§ Work to be completed:
In the listing that follows, how many lines hold the string "most"? Answer with the number only.
***
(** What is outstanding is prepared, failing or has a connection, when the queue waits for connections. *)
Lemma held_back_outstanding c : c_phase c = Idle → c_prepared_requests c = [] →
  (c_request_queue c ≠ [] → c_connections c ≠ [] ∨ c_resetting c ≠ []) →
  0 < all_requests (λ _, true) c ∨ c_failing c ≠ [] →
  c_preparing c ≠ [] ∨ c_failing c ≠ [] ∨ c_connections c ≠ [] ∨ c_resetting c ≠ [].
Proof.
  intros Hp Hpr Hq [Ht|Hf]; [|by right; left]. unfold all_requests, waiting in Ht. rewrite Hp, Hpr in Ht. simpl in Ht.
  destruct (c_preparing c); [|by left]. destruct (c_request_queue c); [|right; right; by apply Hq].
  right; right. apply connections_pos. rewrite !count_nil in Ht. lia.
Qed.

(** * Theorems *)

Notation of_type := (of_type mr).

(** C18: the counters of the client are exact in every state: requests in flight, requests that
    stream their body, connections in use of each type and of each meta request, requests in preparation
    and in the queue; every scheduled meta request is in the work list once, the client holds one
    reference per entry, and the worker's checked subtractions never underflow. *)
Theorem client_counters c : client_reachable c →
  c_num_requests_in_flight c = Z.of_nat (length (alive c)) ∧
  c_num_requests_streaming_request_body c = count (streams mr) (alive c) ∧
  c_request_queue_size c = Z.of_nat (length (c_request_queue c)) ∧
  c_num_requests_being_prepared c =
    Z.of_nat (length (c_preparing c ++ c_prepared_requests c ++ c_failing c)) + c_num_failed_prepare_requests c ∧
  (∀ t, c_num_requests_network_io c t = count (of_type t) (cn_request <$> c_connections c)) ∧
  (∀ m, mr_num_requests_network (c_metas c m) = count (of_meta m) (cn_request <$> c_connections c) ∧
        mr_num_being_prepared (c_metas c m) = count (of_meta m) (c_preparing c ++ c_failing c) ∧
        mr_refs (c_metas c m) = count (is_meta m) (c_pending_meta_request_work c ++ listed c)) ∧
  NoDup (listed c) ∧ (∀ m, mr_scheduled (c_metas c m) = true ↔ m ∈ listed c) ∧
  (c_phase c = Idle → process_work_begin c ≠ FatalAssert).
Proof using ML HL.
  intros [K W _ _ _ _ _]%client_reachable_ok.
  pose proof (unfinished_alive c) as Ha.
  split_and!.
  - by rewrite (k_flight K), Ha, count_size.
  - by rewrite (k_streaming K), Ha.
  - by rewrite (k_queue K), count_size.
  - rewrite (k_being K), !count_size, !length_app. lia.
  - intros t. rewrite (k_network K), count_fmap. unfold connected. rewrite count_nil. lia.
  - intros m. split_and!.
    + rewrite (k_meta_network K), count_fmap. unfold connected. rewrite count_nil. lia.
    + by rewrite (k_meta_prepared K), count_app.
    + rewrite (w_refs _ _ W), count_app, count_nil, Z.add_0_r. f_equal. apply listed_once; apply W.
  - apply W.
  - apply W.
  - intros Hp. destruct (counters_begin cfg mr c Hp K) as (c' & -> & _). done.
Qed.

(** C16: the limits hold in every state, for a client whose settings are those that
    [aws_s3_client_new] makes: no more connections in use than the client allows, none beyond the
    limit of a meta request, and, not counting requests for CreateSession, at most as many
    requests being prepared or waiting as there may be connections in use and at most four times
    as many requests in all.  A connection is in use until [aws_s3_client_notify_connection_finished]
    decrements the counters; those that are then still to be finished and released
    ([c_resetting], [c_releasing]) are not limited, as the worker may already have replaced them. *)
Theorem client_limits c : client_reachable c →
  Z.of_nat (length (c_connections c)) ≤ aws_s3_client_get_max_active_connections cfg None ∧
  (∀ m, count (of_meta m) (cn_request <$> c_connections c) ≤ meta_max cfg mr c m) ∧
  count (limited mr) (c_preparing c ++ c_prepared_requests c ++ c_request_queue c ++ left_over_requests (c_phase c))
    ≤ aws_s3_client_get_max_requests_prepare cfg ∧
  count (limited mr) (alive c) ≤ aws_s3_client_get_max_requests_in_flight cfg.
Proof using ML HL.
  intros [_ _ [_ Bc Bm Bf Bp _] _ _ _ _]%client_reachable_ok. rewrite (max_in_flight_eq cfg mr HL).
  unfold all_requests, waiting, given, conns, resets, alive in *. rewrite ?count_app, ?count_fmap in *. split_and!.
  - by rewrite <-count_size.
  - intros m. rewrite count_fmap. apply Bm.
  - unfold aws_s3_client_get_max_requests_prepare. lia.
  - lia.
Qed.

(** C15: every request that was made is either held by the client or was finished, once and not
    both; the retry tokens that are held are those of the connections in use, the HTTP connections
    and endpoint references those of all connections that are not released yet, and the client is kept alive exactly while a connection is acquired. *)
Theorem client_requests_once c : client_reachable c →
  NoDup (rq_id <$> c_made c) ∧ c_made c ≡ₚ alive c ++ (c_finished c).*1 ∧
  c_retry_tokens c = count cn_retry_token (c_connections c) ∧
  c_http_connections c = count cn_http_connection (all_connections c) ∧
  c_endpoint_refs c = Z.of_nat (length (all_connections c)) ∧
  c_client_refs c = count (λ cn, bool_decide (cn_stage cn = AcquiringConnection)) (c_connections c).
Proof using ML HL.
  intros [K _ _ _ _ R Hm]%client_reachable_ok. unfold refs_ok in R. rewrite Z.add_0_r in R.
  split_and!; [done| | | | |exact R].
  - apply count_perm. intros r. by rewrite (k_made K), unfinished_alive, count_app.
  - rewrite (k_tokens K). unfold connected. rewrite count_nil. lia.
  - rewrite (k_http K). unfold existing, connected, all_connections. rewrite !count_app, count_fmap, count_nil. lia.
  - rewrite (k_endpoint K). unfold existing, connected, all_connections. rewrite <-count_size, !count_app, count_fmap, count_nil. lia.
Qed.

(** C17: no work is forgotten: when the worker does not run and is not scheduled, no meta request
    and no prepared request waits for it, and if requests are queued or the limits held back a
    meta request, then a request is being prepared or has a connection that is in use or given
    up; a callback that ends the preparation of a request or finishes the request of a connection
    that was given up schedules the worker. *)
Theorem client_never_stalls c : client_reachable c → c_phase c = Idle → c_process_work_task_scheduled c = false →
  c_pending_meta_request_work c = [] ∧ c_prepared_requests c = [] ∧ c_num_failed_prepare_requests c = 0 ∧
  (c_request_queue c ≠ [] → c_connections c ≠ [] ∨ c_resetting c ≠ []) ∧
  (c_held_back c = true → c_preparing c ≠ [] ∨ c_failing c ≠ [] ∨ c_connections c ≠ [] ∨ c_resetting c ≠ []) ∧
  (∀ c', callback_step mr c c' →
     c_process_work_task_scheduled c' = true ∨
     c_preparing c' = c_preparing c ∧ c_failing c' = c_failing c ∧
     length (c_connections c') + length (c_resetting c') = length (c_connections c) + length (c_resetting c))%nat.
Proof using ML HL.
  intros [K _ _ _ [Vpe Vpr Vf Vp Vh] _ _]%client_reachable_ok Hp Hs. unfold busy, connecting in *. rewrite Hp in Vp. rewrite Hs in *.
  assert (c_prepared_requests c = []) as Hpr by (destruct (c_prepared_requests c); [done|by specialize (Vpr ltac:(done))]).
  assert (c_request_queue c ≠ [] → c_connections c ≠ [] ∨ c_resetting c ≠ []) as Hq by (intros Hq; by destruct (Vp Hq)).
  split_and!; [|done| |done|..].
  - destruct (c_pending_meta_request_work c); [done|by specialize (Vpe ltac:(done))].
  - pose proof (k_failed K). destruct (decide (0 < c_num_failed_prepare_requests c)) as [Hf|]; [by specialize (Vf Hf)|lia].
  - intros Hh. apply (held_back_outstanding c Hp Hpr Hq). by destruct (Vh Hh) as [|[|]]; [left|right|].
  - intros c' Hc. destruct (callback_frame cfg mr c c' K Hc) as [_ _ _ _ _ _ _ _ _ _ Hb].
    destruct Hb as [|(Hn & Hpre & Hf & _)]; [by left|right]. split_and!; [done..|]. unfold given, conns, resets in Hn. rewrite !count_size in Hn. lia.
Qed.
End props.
***
§ Completed exercise:
2